Plan your finances and save wisely


Saturday April 9, 2011



MONEY doesn't grow on trees. We've heard this expression countless times. Some even use the phrase on their kids, hoping they would appreciate the value of money. Moral of the story you need to plan your finances and save wisely.


You may have heard this numerous times from your financial planners or at investor workshops. Truth is, there's no shortcut (unless you strike a jackpot, of course). A thorough understanding and adequate financial literacy are key stepping stones to increase one's net worth.


Jeremy Wong, a financial planner with a local insurance agency says people often choose to invest their money to grow their net value and plan for their retirement coffers. But here's the thing not many actually know how to invest.


"You can seek opinion from your financial advisors but they may not help you to monitor your each and every investment," he says, adding that therefore, a thorough understanding is vital.


What is financial literacy and why should I care? Financial literacy is not merely about savings. It has a bearing on your investment decisions, budget as well as involves understanding a myriad of financial products offered in the market.


Securities Industry Development Corp (SIDC) chief executive officer John Zinkin says people need to understand that financial literacy is not just income and expenditure but also save, budget and invest.


"They have to understand the whole concept beyond income and expenses," he says, adding that different stages of life require different financial needs.


Zinkin says the SIDC's financial literacy programme, Bijak Mengurus Wang (BMW), caters to different levels of learning.Thus far, the programme, aimed at creating knowledge and vigilant investors, has benefited 21,133 participants, he points out.


The programme teaches participants smart money management, wise investing and how to spot scams.


Zinkin says similar to reading and writing literacy, financial literacy is necessary to all. When a nation has a high level of financial literacy, it is easy to promote healthy financial ethics and values across different generations, from young to the old.


On top of the programme from SIDC, Bank Negara, Bursa Malaysia, banking institutions, stockbroking houses and various associations offer financial literary workshop or counselling from time to time to educate investors.

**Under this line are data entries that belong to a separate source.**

(** ** The claims *)

(** The two raw operations undo each other on every block below the modulus: the
    public one computes m^e mod n, and the private one, which works modulo each prime and
    recombines by the Chinese remainder theorem, inverts it, in both orders. *)
Theorem RSA_raw_inverse (pub : R_RSA_PUBLIC_KEY) (priv : R_RSA_PRIVATE_KEY) (m o1 o2 : list Z) (l1 l2 : nat) :
  key_pair pub priv -> bytes m -> bytes o1 -> bytes o2 ->
  let L := modulusLen (pub_bits pub) in
  (L <= length m)%nat -> be (firstn L m) < be (pub_modulus pub) ->
  (exists c r, rsapublicfunc o1 l1 m L pub = Some (ID_OK, c, L) /\
     be (firstn L c) = be (firstn L m) ^ be (pub_exponent pub) mod be (pub_modulus pub) /\
     rsaprivatefunc o2 l2 c L priv = Some (ID_OK, r, L) /\ firstn L r = firstn L m) /\
  (exists s r, rsaprivatefunc o1 l1 m L priv = Some (ID_OK, s, L) /\
     rsapublicfunc o2 l2 s L pub = Some (ID_OK, r, L) /\ firstn L r = firstn L m).
Proof.
  intros K Bm B1 B2 L HL Hlt. split.
  - destruct (public_private pub priv K m o1 l1 o2 l2 Bm B1 B2 HL Hlt) as (c & r & E1 & _ & E2 & _ & E3).
    destruct (rsapublicfunc_ok pub (kp_public _ _ K) o1 l1 m L B1 Bm ltac:(unfold L; lia) Hlt)
      as (c' & E1' & _ & _ & V). unfold L in E1'. rewrite E1 in E1'. injection E1' as <-.
    exists c, r. splits; auto.
  - destruct (private_public pub priv K m o1 l1 o2 l2 Bm B1 B2 HL Hlt) as (s & r & E1 & _ & E2 & _ & E3).
    exists s, r. splits; auto.
Qed.

(** A message encrypted with the private key (block type 1) is recovered by decryption
    with the public key. *)
Theorem RSA_private_encrypt_public_decrypt (pub : R_RSA_PUBLIC_KEY) (priv : R_RSA_PRIVATE_KEY)
  (o1 o2 input : list Z) (l1 l2 inputLen : nat) : key_pair pub priv -> bytes o1 -> bytes input ->
  let L := modulusLen (pub_bits pub) in
  (inputLen <= length input)%nat -> (inputLen + 11 <= L)%nat ->
  exists s out, RSAPrivateEncrypt o1 l1 input inputLen priv = Some (ID_OK, s, L) /\
    RSAPublicDecrypt o2 l2 s L pub = Some (ID_OK, out, inputLen) /\
    firstn inputLen out = firstn inputLen input.
Proof.
  intros K B1 Bi L H1 H2.
  destruct (type1_roundtrip pub priv K o1 l1 o2 l2 input inputLen B1 Bi H1 H2) as (s & out & E1 & _ & E2 & E3).
  exists s, out. auto.
Qed.

(** A message encrypted with the public key (block type 2, random nonzero padding) is
    recovered by decryption with the private key, whenever nonzero padding bytes can be
    drawn; the empty message is encrypted but refused by the decryption. *)
Theorem RSA_public_encrypt_private_decrypt (pub : R_RSA_PUBLIC_KEY) (priv : R_RSA_PRIVATE_KEY)
  (o1 o2 input b' : list Z) (l1 l2 inputLen : nat) (random r' : R_RANDOM_STRUCT) :
  key_pair pub priv -> bytes o1 -> bytes o2 -> bytes input ->
  let L := modulusLen (pub_bits pub) in
  (inputLen <= length input)%nat -> (inputLen + 11 <= L)%nat ->
  bytes (output random) -> bytesNeeded random = 0 ->
  put_random (L - inputLen - 3) 2 (upd (upd pkcs0 0 0) 1 2) random = Some (b', r') ->
  exists c, RSAPublicEncrypt o1 l1 input inputLen pub random = Some (ID_OK, c, L, r') /\
    if (inputLen =? 0)%nat then RSAPrivateDecrypt o2 l2 c L priv = Some (RE_DATA, o2, l2)
    else exists out, RSAPrivateDecrypt o2 l2 c L priv = Some (ID_OK, out, inputLen) /\
                     firstn inputLen out = firstn inputLen input.
Proof.
  intros K B1 B2 Bi L H1 H2 Bo H0 Hp.
  destruct (type2_roundtrip pub priv K o1 l1 o2 l2 input inputLen random b' r' B1 Bi H1 H2 Bo H0 Hp)
    as (c & E1 & _ & E2).
  exists c. auto.
Qed.

(** What public decryption accepts.  Success means that the input, raised to the public
    exponent modulo n, is exactly a block 00 01 ff...ff 00 data with at least eight bytes ff,
    and the output is that data. *)
Theorem RSAPublicDecrypt_accepts (o input out : list Z) (l inputLen len : nat) (pub : R_RSA_PUBLIC_KEY) :
  valid_public pub -> bytes input ->
  RSAPublicDecrypt o l input inputLen pub = Some (ID_OK, out, len) ->
  let L := modulusLen (pub_bits pub) in
  (inputLen <= L)%nat /\ be (firstn inputLen input) < be (pub_modulus pub) /\
  exists n block, (8 <= n)%nat /\ (n + 3 + len = L)%nat /\ length block = L /\
    be block = be (firstn inputLen input) ^ be (pub_exponent pub) mod be (pub_modulus pub) /\
    block = 0 :: 1 :: repeat 0xff n ++ 0 :: firstn len out.
Proof. apply RSAPublicDecrypt_sound. Qed.

(** Refusals.  A message longer than the modulus less eleven bytes is refused with
    [RE_LEN] by both encryptions, an unseeded random structure with [RE_NEED_RANDOM], and a
    cipher not below the modulus with [RE_DATA], all with the outputs unchanged. *)
Theorem RSA_refusals (o input : list Z) (l inputLen : nat) (pub : R_RSA_PUBLIC_KEY)
  (priv : R_RSA_PRIVATE_KEY) (random : R_RANDOM_STRUCT) : valid_public pub -> bytes input ->
  ((modulusLen (pub_bits pub) < inputLen + 11)%nat ->
   RSAPublicEncrypt o l input inputLen pub random = Some (RE_LEN, o, l, random)) /\
  ((inputLen + 11 <= modulusLen (pub_bits pub))%nat -> bytesNeeded random <> 0 ->
   RSAPublicEncrypt o l input inputLen pub random = Some (RE_NEED_RANDOM, o, l, random)) /\
  ((modulusLen (priv_bits priv) < inputLen + 11)%nat ->
   RSAPrivateEncrypt o l input inputLen priv = Some (RE_LEN, o, l)) /\
  ((inputLen <= modulusLen (pub_bits pub))%nat -> be (pub_modulus pub) <= be (firstn inputLen input) ->
   RSAPublicDecrypt o l input inputLen pub = Some (RE_DATA, o, l)).
Proof.
  intros V Bi. splits.
  - apply RSAPublicEncrypt_long.
  - apply RSAPublicEncrypt_unseeded.
  - apply RSAPrivateEncrypt_long.
  - now apply RSAPublicDecrypt_range.
Qed.

(** Witnesses, with the concrete key pair. *)
Import TestKey.

Lemma RSA_raw_inverse_witness :
  (exists c r, rsapublicfunc (repeat 0 128) 0 (0 :: repeat 5 63) 64 public = Some (ID_OK, c, 64%nat) /\
     be (firstn 64 c) = be (firstn 64 (0 :: repeat 5 63)) ^ be (pub_exponent public) mod be (pub_modulus public) /\
     rsaprivatefunc (repeat 0 128) 0 c 64 private = Some (ID_OK, r, 64%nat) /\
     firstn 64 r = firstn 64 (0 :: repeat 5 63)) /\
  (exists s r, rsaprivatefunc (repeat 0 128) 0 (0 :: repeat 5 63) 64 private = Some (ID_OK, s, 64%nat) /\
     rsapublicfunc (repeat 0 128) 0 s 64 public = Some (ID_OK, r, 64%nat) /\
     firstn 64 r = firstn 64 (0 :: repeat 5 63)).
Proof.
  apply (RSA_raw_inverse public private (0 :: repeat 5 63) (repeat 0 128) (repeat 0 128) 0 0 TestKey.pair);
    [check_bytes|check_bytes|check_bytes|apply Nat.leb_le; reflexivity|vm_compute; reflexivity].
Defined.

Lemma RSA_private_encrypt_public_decrypt_witness :
  exists s out, RSAPrivateEncrypt (repeat 0 128) 0 (repeat 9 40) 40 private = Some (ID_OK, s, 64%nat) /\
    RSAPublicDecrypt [] 0 s 64 public = Some (ID_OK, out, 40%nat) /\ firstn 40 out = firstn 40 (repeat 9 40).
Proof.
  apply (RSA_private_encrypt_public_decrypt public private (repeat 0 128) [] (repeat 9 40) 0 0 40 TestKey.pair);
    [check_bytes|check_bytes|apply Nat.leb_le; reflexivity|apply Nat.leb_le; reflexivity].
Defined.

Definition test_random : R_RANDOM_STRUCT := mkRandom 0 (repeat 1 16) 0 (repeat 0 16).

The workshops organise non exhaustive and there are many other private entities which provide financial literacy. Some companies organise such programme regularly for its employee.


SIDC investor education assistant manager Azril Bahaman says they organise such financial literacy programme regularly all over the country.


"The BMW programme can also be conducted upon request for government and private organisation, NGOs, associations and rural communities," he says, adding that the programme is free.


In some countries, financial literacy is in the education agenda and it is taught in government schools. Similarly, Malaysia, in recent years has started to incorporate financial literary in school syllabus.


Bank Negara's Credit Counselling and Debt Management Agency (AKPK) provides financial education on responsible use of credit and basic money management skills. The agency also provides counselling and advice on financial management, including financial budgeting to manage expenses and debt management programme.


According to AKPK, there are some tell-tale signs to indicate that you are in financial trouble such as paying the minimum balance each month for credit cards, taking frequent cash advances, receiving second and third payment notices from bank and creditors for non-payment debts as well as living from paycheck to paycheck.


To gauge the programme's effectiveness, SIDC recently engaged a third party to conduct an impact survey among 800 random participants.


The survey shows that 87.3% of the participants are now more vigilant when considering an investment, 85.8% have started implementing personal budget and 84.4% have started setting financial goals.


Zinkin said 88% of the participants had also set aside some money as force savings before spending their income every month.


More than half of the respondents have opted for automatic salary deduction facility to practice "pay yourself first". Additionally, 46% of the participants had become investors for the first time after attending the programme.


This year, SIDC hopes to educate 5,500 people. The programme, which is free for all, is part and parcel of the overall effort by the Securities Commission to promote investor education.


Nordalilah Abd Aziz says she used to set aside a small amount of money to pay herself. However, after attending the BMW programme organised by SIDC, she realised the importance of savings and opted for a higher percentage of "force savings" through automatic salary deduction facility from her employer. She has also started investing in some unit trusts after gaining knowledge from the workshop.


A financial planner with a foreign bank, Sophie Lee, says it is important to monitor investments and evaluate from time to time the amount of money needed given that the changing needs in different stages in life.


She says some clients do not realise the importance of knowing how much they need for retirement and setting a goal towards achieving it. "They just save blindly without having a target and did not know to make the money work for themselves."


"The golden rule for personal finance is to pay yourself first. The sooner you get money into an investment or saving, the more opportunity that money has to compound and grow over time," Lee says.


She adds that those who started at a young age, almost always have more money than someone who saves higher amounts of money later in life due to compounding effects of interest on the saved money.